The parallels in our situations don't escape me—both facing professional opportunities that would necessitate geographical changes, both questioning long-held definitions of success, both trying to reconcile personal desires with professional ambitions.

"What if—" Noah starts, then pauses, seeming to organize his thoughts. When he continues, his voice carries quiet conviction. "What if neither of us had to choose between our dreams?"

The question hangs in the night air, startling in its implications, opening doorways of possibility I've been afraid to approach. Before I can formulate a response, he continues.

"Just think about it, okay? About whether there might be a third option we haven't considered. One where we don't have to sacrifice what matters to us professionally to explore what's happening between us personally."

His words crack something open in my chest—hope, fragile but persistent, taking root where certainty once lived. I reach for his hand, finding it warm and solid in the cool night air.

"I'll think about it," I promise, the words feeling momentous despite their simplicity.

Noah's answering smile contains equal parts vulnerability and hope.
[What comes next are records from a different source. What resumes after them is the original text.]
(* ===== verification/SegmentRun.v ===== *)
(** * The segment engine: operations of the store

    What [append], [append_pending], [append_replicated] and [truncate_to] do to the
    partition they name, and that they leave every other partition as it was.

    Behind it: requests that only look, and reservations. *)

From stdpp Require Import gmap sorting strings.
From S2P Require Import Prelude Errors Records RecordIter Build Compaction Cleaner PendingRing Pmeta Store Config Table TableSpec Segment SegmentFiles SegmentView SegmentAppend SegmentSlots.



Section Run.

Variable crc32c : bytes → Z.
Variables (stripes : Z) (max_backends : nat).
Hypothesis Hbackends : (0 < max_backends)%nat.
Variables (now segment_bytes : Z) (roll_bounds : Z → Z * Z) (log_room index_room time_room : option nat) (me : Z).
Hypothesis Hroom : clean_room log_room.
Hypothesis Hindex : clean_room index_room.

Abbreviation segments := (list (Z * list bytes)).
Abbreviation part_ok := (part_ok crc32c stripes max_backends).
Abbreviation store_ok := (store_ok crc32c stripes max_backends).
Abbreviation kept := (kept crc32c stripes max_backends).

(** ** Under the lock *)

Lemma with_slot_enter {A} p (f : ST View StoreError A) s r s' : store_ok s → p.1 ≠ 0 →
  with_slot crc32c now stripes max_backends me p f s = (r, s') →
  (∃ e, r = Err e ∧ s' = s ∧ slot_for crc32c now stripes me p s = (Err e, s)) ∨
  (∃ k s1 v', slot_for crc32c now stripes me p s = (Ok k, s1) ∧ store_ok s1 ∧ kept s s1 ∧ find_slot stripes p s1 = Found k ∧
    ss_meta s1 = ss_meta s ∧ ss_archive s1 = ss_archive s ∧ segment_bases (dir p s1) = segment_bases (dir p s) ∧
    (s1 = s ∨ ((∀ k', find_slot stripes p s ≠ Found k') ∧ sl_pending (slot_at s1 k) = ring_default)) ∧
    f (view_of max_backends me p k s1) = (r, v') ∧ s' = store_view me p k (sl_generation (slot_at s1 k)) v' s1).
Proof using Hbackends.
  intros Hok Hp. unfold with_slot, bind. destruct (slot_for crc32c now stripes me p s) as [r0 s1] eqn:E.
  destruct (slot_for_ok crc32c now stripes max_backends me Hbackends s p r0 s1 Hok Hp E) as [(e & -> & ->)|(k & -> & H1 & H2 & H3 & H4 & H5 & H6 & H7)].
  - intros [= <- <-]. left. by eexists.
  - destruct (f _) as [r1 v'] eqn:Ef. intros [= <- <-]. right. by exists k, s1, v'.
Qed.

(** The partition as what runs under its lock finds it. *)
Lemma view_of_tracked s p k l e : part_ok s p l e → find_slot stripes p s = Found k →
  ∃ sealed active, tracked_as crc32c max_backends s p k sealed active ∧ l = log_batches sealed active ∧ e = sl_next (slot_at s k) ∧
    holds_log crc32c (view_of max_backends me p k s) sealed active (sl_next (slot_at s k)) ∧
    ring_wf (sl_pending (slot_at s k)) (v_ring (view_of max_backends me p k s)) ∧
    hints_ok (v_hints (view_of max_backends me p k s)) (sealed ++ [(sl_active_base (slot_at s k), active)]) (sl_active_base (slot_at s k)).
Proof using Type.
  unfold SegmentSlots.part_ok. intros H Hf. rewrite Hf in H. destruct H as (sealed & active & Ht & -> & ->). pose proof Ht as [[] Hr Hw Hi Hg Hh].
  exists sealed, active. split_and!; [done | done | done | done | cbn; by rewrite Hr |]. cbn. unfold hints_for.
  destruct (pr_hints (process me s) !! p) as [[g h]|] eqn:E; [| by intros b entries]. destruct (Z.eqb_spec g (sl_generation (slot_at s k))) as [->|_]; [| by intros b entries].
  by apply (Hh me _ _ E).
Qed.

(** A partition that grew under its lock is stored as it is. *)
Lemma grows_stays s p k sealed active v' sealed' active' added : p.1 ≠ 0 → find_slot stripes p s = Found k →
  tracked_as crc32c max_backends s p k sealed active →
  hints_ok (v_hints (view_of max_backends me p k s)) (sealed ++ [(sl_active_base (slot_at s k), active)]) (sl_active_base (slot_at s k)) →
  grows crc32c (view_of max_backends me p k s) v' sealed active sealed' active' added → ring_wf (sl_pending (v_slot v')) (v_ring v') →
  narrow (slot_at s k) → stays crc32c s p k (sl_generation (slot_at s k)) v' sealed' active'.
Proof using Type.
  intros Hp Hf [_ Hr _ Hi Hg Hh] Hmine [G1 G2 G3 G4 _ G6 G7 G8] Hw Hn. split; [| by rewrite G2 | done | done | by apply G8 | by rewrite G3 | |].
  - pose proof (found_id _ _ _ _ Hf) as Hid. unfold id_of in *. by rewrite G1.
  - rewrite G3. split; [done |]. intros _. by apply G7.
  - intros m g h E. rewrite G3. destruct (Hh m g h E) as [Hle Heq]. split; [done |]. intros Hgen. by apply G6, Heq.
Qed.

(** A truncated one too: no hint is of its generation. *)
Lemma truncated_stays offset s p k sealed active v' sealed' active' : p.1 ≠ 0 → find_slot stripes p s = Found k →
  tracked_as crc32c max_backends s p k sealed active → sl_generation (slot_at s k) + 1 < 2 ^ 64 →
  truncated crc32c offset (view_of max_backends me p k s) v' sealed active sealed' active' →
  stays crc32c s p k (sl_generation (slot_at s k)) v' sealed' active'.
Proof using Type.
  clear Hbackends. intros Hp Hf [_ Hr Hw Hi Hg Hh] Hgen [T1 T2 T3 T4 T5 T6 T7 T8 T9]. cbn in *. rewrite wrap_u_small in T5 by lia.
  split; [| congruence | by rewrite T6 | by rewrite T3, T4, Hr | by apply T9 | lia | split; lia |].
  - pose proof (found_id _ _ _ _ Hf) as Hid. unfold id_of in *. by rewrite T1.
  - intros m g h E. destruct (Hh m g h E) as [Hle _]. split; lia.
Qed.

(** The slot a request finds or makes. *)
Definition slot_in (p : Z * Z) (s : SegStore) : option Slot :=
  match slot_for crc32c now stripes me p s with (Ok k, s1) => Some (slot_at s1 k) | (Err _, _) => None end.

(** Its active segment fits the 32 bits of index entries, and its next offset an [i64]. *)
Definition ready (p : Z * Z) (s : SegStore) : Prop :=
  match slot_in p s with Some st => narrow st ∧ is_i64 (sl_next st) | None => True end.

(** A critical section that only grows its partition. *)
Definition section {A} (f : ST View StoreError A) (P : result StoreError A → View → View → list bytes → Prop) : Prop :=
  ∀ v sealed active r v', holds_log crc32c v sealed active (sl_next (v_slot v)) → ring_wf (sl_pending (v_slot v)) (v_ring v) →
    narrow (v_slot v) → is_i64 (sl_next (v_slot v)) → f v = (r, v') →
    ∃ sealed' active' added, grows crc32c v v' sealed active sealed' active' added ∧ ring_wf (sl_pending (v_slot v')) (v_ring v') ∧ P r v v' added.

Lemma with_slot_section {A} p (f : ST View StoreError A) P s r s' : store_ok s → p.1 ≠ 0 → ready p s → section f P →
  with_slot crc32c now stripes max_backends me p f s = (r, s') →
  store_ok s' ∧ (∀ q l e, q ≠ p → q.1 ≠ 0 → part_ok s q l e → part_ok s' q l e) ∧ ss_meta s' = ss_meta s ∧ ss_archive s' = ss_archive s ∧
  ∀ l e, part_ok s p l e →
    ((∃ x, r = Err x) ∧ s' = s ∧ part_ok s' p l e) ∨
    (∃ v v' added, P r v v' added ∧ sl_next (v_slot v) = e ∧ part_ok s' p (l ++ added) (sl_next (v_slot v'))).
Proof using Hbackends.
  intros Hok Hp Hready Hsec E. unfold ready, slot_in in Hready.
  destruct (with_slot_enter p f s r s' Hok Hp E) as [(x & -> & -> & _)|(k & s1 & v' & Es & Hok1 & Hk & Hf & Hm & Ha & _ & _ & Ef & ->)].
  { split_and!; [done | done | done | done |]. intros l e Hl. left. split_and!; [by eexists | done | done]. }
  rewrite Es in Hready. destruct Hready as [Hn Hi]. destruct (so_parts _ _ _ _ Hok1 p Hp) as (l1 & e1 & Hl1).
  destruct (view_of_tracked s1 p k l1 e1 Hl1 Hf) as (sealed & active & Ht & _ & _ & Hlog & Hring & Hhint).
  destruct (Hsec _ sealed active r v' Hlog Hring Hn Hi Ef) as (sealed' & active' & added & Hg & Hw & HP).
  pose proof (grows_stays s1 p k sealed active v' sealed' active' added Hp Hf Ht Hhint Hg Hw Hn) as Hst.
  destruct (store_view_ok crc32c stripes max_backends me s1 p k _ v' sealed' active' Hok1 Hp Hf (tk_ring _ _ _ _ _ _ _ Ht) Hst) as (S1 & S2 & S3 & S4).
  split_and!; [done | intros q l e Hq Hq0 Hl; apply S4; [done | done | by apply Hk] | done | done |].
  intros l e Hl. right.
  pose proof (Hk p l e Hp Hl) as Hl'. destruct (view_of_tracked s1 p k l e Hl' Hf) as (sl & ac & Ht2 & -> & -> & Hlog2 & Hring2 & Hhint2).
  destruct (Hsec _ sl ac r v' Hlog2 Hring2 Hn Hi Ef) as (sl' & ac' & added2 & Hg2 & Hw2 & HP2).
  pose proof (grows_stays s1 p k sl ac v' sl' ac' added2 Hp Hf Ht2 Hhint2 Hg2 Hw2 Hn) as Hst2.
  destruct (store_view_ok crc32c stripes max_backends me s1 p k _ v' sl' ac' Hok1 Hp Hf (tk_ring _ _ _ _ _ _ _ Ht2) Hst2) as (_ & S2' & _ & _).
  exists (view_of max_backends me p k s1), v', added2. split_and!; [done | done |]. by rewrite <- (gw_batches _ _ _ _ _ _ _ _ Hg2).
Qed.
He lifts our joined hands, pressing a kiss to my knuckles with gentle reverence before releasing me.

"Goodnight, Riley Bennett," he says softly. "Sweet dreams."

As I climb the steps to Mabel's front door, his gaze follows me, the weight of his question settling into my bones. What if neither of us had to choose between our dreams? What would that third option look like?
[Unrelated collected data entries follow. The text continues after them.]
(* ===== verification/SegmentFaults.v ===== *)
(** * The segment engine: where the contract ends

    Three things the contract of SegmentSpec.v has to leave out, on concrete stores:
    a partition dropped next to one with an open reservation, batches whose offsets
    leave the 32 bits of an index entry, and a log emptied by truncation. *)

From stdpp Require Import gmap sorting strings.
From S2P Require Import Prelude Errors Records RecordIter Build Compaction Cleaner PendingRing Pmeta Store Config Table TableSpec Segment SegmentFiles SegmentView SegmentAppend SegmentSlots SegmentRun SegmentReclaim SegmentSpec SegmentHold.

Definition first_batch (r : result StoreError FetchSlice) : option (Z * Z) :=
  match r with Ok s => Some (base_of (fs_bytes s), fs_last_stable s) | Err _ => None end.
Definition committed_read (p : Z * Z) (offset : Z) (s : SegStore) : result StoreError FetchSlice :=
  (read_committed sum_crc 16 4 sample_env p offset 100000 s).1.
Definition restart (s : SegStore) : SegStore := mk_seg_store (ss_meta s) (ss_dirs s) ∅ ∅ (ss_archive s) ∅.

Lemma restart_restarts crc32c stripes s : restarted crc32c stripes s (restart s).
Proof. split; [done | done | done |]. intros p. unfold dir, restart. cbn [ss_dirs]. fold (dir p s). apply SurvivesAsIs. Qed.

(** ** A hole in the probe chain *)

(** Partition 0 of topic 131 and partition 0 of topic 1 probe from the same slot. *)
Definition neighbours : SegStore :=
  (pend sum_crc 16 4 sample_env (1, 0) sample_raw
    (sample_does (OpAppend (131, 0) sample_raw) (sample_does (OpCreate (1, 0) 0) (sample_does (OpCreate (131, 0) 0) (no_store (tb_meta empty_table)))))).2.

(** Dropping a partition uncovers the reservations of another: the freed slot ends
    the probe of a partition whose slot lies behind it, which then gets a second slot,
    recovered from the files and without its reservations.  The batch of an open
    transaction, hidden before the drop, is served to committed readers after it. *)
Theorem drop_uncovers_reservation :
  let s := neighbours in let s' := seg_drop_partition 16 7 (131, 0) s in
  reserved 16 4 s (1, 0) = [0] ∧ rmap (λ r, (fs_bytes r, fs_last_stable r)) (committed_read (1, 0) 0 s) = Ok ([], 0) ∧
  first_batch (committed_read (1, 0) 0 s') = Some (0, 1) ∧ rmap fs_next (committed_read (1, 0) 0 s') = Ok 1.
Proof. vm_compute. by repeat split. Qed.

(** ** Entries of 32 bits *)

(** A batch of one record that claims 2^31 offsets, over the index interval in size. *)
Definition wide_batch : bytes :=
  let covered := be_bytes 2 0 ++ be_bytes 4 (2 ^ 31 - 1) ++ be_bytes 8 1700000000000 ++ be_bytes 8 1700000000001 ++ be_bytes 8 (-1) ++
    be_bytes 2 (-1) ++ be_bytes 4 (-1) ++ be_bytes 4 1 ++ replicate 4096 x01 in
  be_bytes 8 0 ++ be_bytes 4 (9 + len covered) ++ be_bytes 4 (-1) ++ be_bytes 1 2 ++ be_bytes 4 (sum_crc covered) ++ covered.
Definition wide_raw : RawBatch := mk_raw wide_batch 1 (2 ^ 31 - 1) 1700000000001 (-1) (-1) (-1) false false.
Definition wide_env : Env := mk_env 1000 13000 (λ _, (604800000, 0)) None None None false (λ _, false) 7.
Definition wide_append (s : SegStore) : SegStore := perform sum_crc 16 4 wide_env (OpAppend (1, 0) wide_raw) s.
Definition wide_store : SegStore := wide_append (wide_append (wide_append (wide_append first_store))).

(** Index entries hold offsets in 32 bits and wrap.  Four accepted batches that span
    2^31 offsets each fill a segment and begin the next; as long as the server runs, a
    read from the start returns the first of them.  After a clean restart, which takes
    the hints of the sealed segment from its index file, the same read begins at the
    third batch: the first two are skipped without an error. *)
Theorem wide_segment_skips_batches :
  first_batch (committed_read (1, 0) 0 wide_store) = Some (0, 2 ^ 33) ∧
  first_batch (committed_read (1, 0) 0 (restart wide_store)) = Some (2 ^ 32, 2 ^ 33).
Proof. vm_compute. by split. Qed.

(** ** A log without a file *)

(** A log that begins at 1, truncated to 1. *)
Definition emptied : SegStore := sample_does (OpTruncate (1, 0) 1) (sample_does (OpReclaim (1, 0) 1) third_store).
Definition next_of (s : SegStore) : result StoreError Z := (seg_high_watermark sum_crc 1000 16 4 7 (1, 0) s).1.

(** A log emptied by truncation forgets its end: its last segment is unlinked and none
    is made, so that after a restart the partition goes on at offset 0, below its log
    start. *)
Theorem emptied_log_forgets_end :
  next_of emptied = Ok 1 ∧ next_of (restart emptied) = Ok 0 ∧ log_start_offset (1, 0) (ss_meta (restart emptied)) = Ok 1.
Proof. vm_compute. by repeat split. Qed.
(** C7. A connection whose messages got it authenticated as [u] received, in this order
    and whatever else between them: a handshake for the one mechanism; a first message
    that names [u], at a time when the row of [u] held a usable verifier, and that was
    answered with a challenge carrying a fresh nonce of 32 characters; and, while that
    very challenge was pending, a final message that echoes the nonces of both sides and
    carries a proof of 32 bytes that verifies against the stored key of that verifier
    over these three messages. *)
Theorem authenticated_only_by_proof ms u : exchange ms = Authenticated u →
  ∃ ms0 ms1 ms2 ms3 env first env' final p reply v,
    ms = ms0 ++ Handshake MECHANISM :: ms1 ++ Token env first :: ms2 ++ Token env' final :: ms3 ∧
    exchange ms0 = AwaitingHandshake ∧ exchange (ms0 ++ Handshake MECHANISM :: ms1) = AwaitingFirst ∧
    step env AwaitingFirst first = Ok (pd_server_first p, AwaitingFinal p) ∧
    exchange (ms0 ++ Handshake MECHANISM :: ms1 ++ Token env first :: ms2) = AwaitingFinal p ∧
    step env' (AwaitingFinal p) final = Ok (reply, Authenticated u) ∧
    challenged env u first (pd_server_first p) (pd_client_first_bare p) (pd_client_nonce p) (pd_server_nonce p) v ∧
    proved v (pd_client_first_bare p) (pd_client_nonce p) (pd_server_nonce p) (pd_server_first p) final.
Proof.
  intros Hu. pose proof (exchange_explained ms) as He. rewrite Hu in He.
  destruct He as (pre & env' & final & ms3 & p & reply & -> & Hp & Hfinal).
  pose proof (exchange_explained pre) as He. rewrite Hp in He. destruct He as (pre' & env & first & ms2 & -> & Hp' & Hfirst).
  pose proof (exchange_explained pre') as He. rewrite Hp' in He. destruct He as (ms0 & ms1 & -> & H0).
  rewrite <- app_assoc in Hp. cbn [app] in Hp.
  pose proof Hfinal as Hf. unfold Sasl.step in Hf. destruct (_ <? _); [done |].
  apply client_final_proves in Hf as ([= ->] & Hreal & Hproved).
  pose proof Hfirst as Hc. unfold Sasl.step in Hc. destruct (_ <? _); [done |].
  apply client_first_challenges in Hc as (p' & [= <-] & _ & Hchal). destruct (Hchal Hreal) as (v & Hc & Hk).
  exists ms0, ms1, ms2, ms3, env, first, env', final, p, reply, v. rewrite <- !app_assoc. cbn [app].
  split_and!; try done. by apply Hproved.
Qed.

(** ** A client that knows the password *)

(** What the exchange asks of the two crates. *)
Definition b64_char (b : byte) : Prop :=
  97 ≤ u8 b ≤ 122 ∨ 65 ≤ u8 b ≤ 90 ∨ 48 ≤ u8 b ≤ 57 ∨ b = x2b ∨ b = x2f ∨ b = x3d.
Context (sha256_len : ∀ m, length (sha256 m) = 32%nat).
Context (hmac256_len : ∀ k m, length (hmac256 k m) = 32%nat).
Context (b64_round : ∀ m, b64_decode (b64_encode m) = Some m).
Context (b64_chars : ∀ m, Forall b64_char (b64_encode m)).

(** RFC 5802's client: a name escaped, its first message without the header, and
    its final message for the challenge [server_first], from the salted password. *)
Definition escape (u : bytes) : bytes :=
  mjoin ((λ b, if Byte.eqb b x2c then lit "=2C" else if Byte.eqb b x3d then lit "=3D" else [b]) <$> u).
Definition first_bare (u client_nonce : bytes) : bytes := lit "n=" ++ escape u ++ lit ",r=" ++ client_nonce.
Definition first_message (u client_nonce : bytes) : bytes := lit "n,," ++ first_bare u client_nonce.
Definition final_bare (nonce : bytes) : bytes := lit "c=biws,r=" ++ nonce.
Definition client_auth (u client_nonce server_first nonce : bytes) : bytes :=
  first_bare u client_nonce ++ lit "," ++ server_first ++ lit "," ++ final_bare nonce.
Definition final_message (salted u client_nonce server_first nonce : bytes) : bytes :=
  let client_key := hmac256 salted (lit "Client Key") in
  let signature := hmac256 (sha256 client_key) (client_auth u client_nonce server_first nonce) in
  final_bare nonce ++ lit ",p=" ++ b64_encode (xor_bytes client_key signature).

Lemma b64_without c m : ¬ b64_char c → c ∉ b64_encode m.
Proof. intros Hc Hin. pose proof (b64_chars m) as H. rewrite Forall_forall in H. by apply Hc, H. Qed.

Lemma comma_not_b64 : ¬ b64_char x2c.
Proof. unfold b64_char. change (u8 x2c) with 44. intuition (done || lia). Qed.
Lemma colon_not_b64 : ¬ b64_char x3a.
Proof. unfold b64_char. change (u8 x3a) with 58. intuition (done || lia). Qed.
Lemma dollar_not_b64 : ¬ b64_char x24.
Proof. unfold b64_char. change (u8 x24) with 36. intuition (done || lia). Qed.

Lemma digits_without c n : 0 ≤ n < 2 ^ 32 → ¬ (48 ≤ u8 c ≤ 57) → c ∉ show_u32 n.
Proof.
  intros Hn Hc Hin. pose proof (show_u32_digits n Hn) as H. rewrite Forall_forall in H.
  by apply (is_digit_char c c (H c Hin)).
Qed.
For the first time in years, I'm not certain what my future holds. That uncertainty feels more like freedom than fear.

Chapter 15

Coming Home

Gravel crunchesbeneath my tires as I navigate the climb to the cabin. Morning sun filters through pine branches, casting dappled shadows across the windshield. My hands grip the steering wheel with a tension that has nothing to do with the drive and everything to do with the choice I made at dawn.

Noah’s cabin appears around the final bend, nestled against the mountainside. It is exactly like him: sturdy, honest, and built to withstand a storm. He did the work himself over three summers, hauling the cedar and setting the stone. It isn’t just a house; it’s a root system. I kill the engine but remain in the car, gathering courage.

The job offer sits in my bag—a promotion that once represented everything I wanted. Now, it just feels like a heavy anchor.

The cabin door swings open. Noah stands framed in the doorway, a mug in each hand. His hair is damp, curling slightly at the temples, and he's wearing a faded flannel rolled to the elbows over worn jeans. He doesn't say anything, just waits on the porch with that steady, mountain-firefighter patience that makes my heart stutter.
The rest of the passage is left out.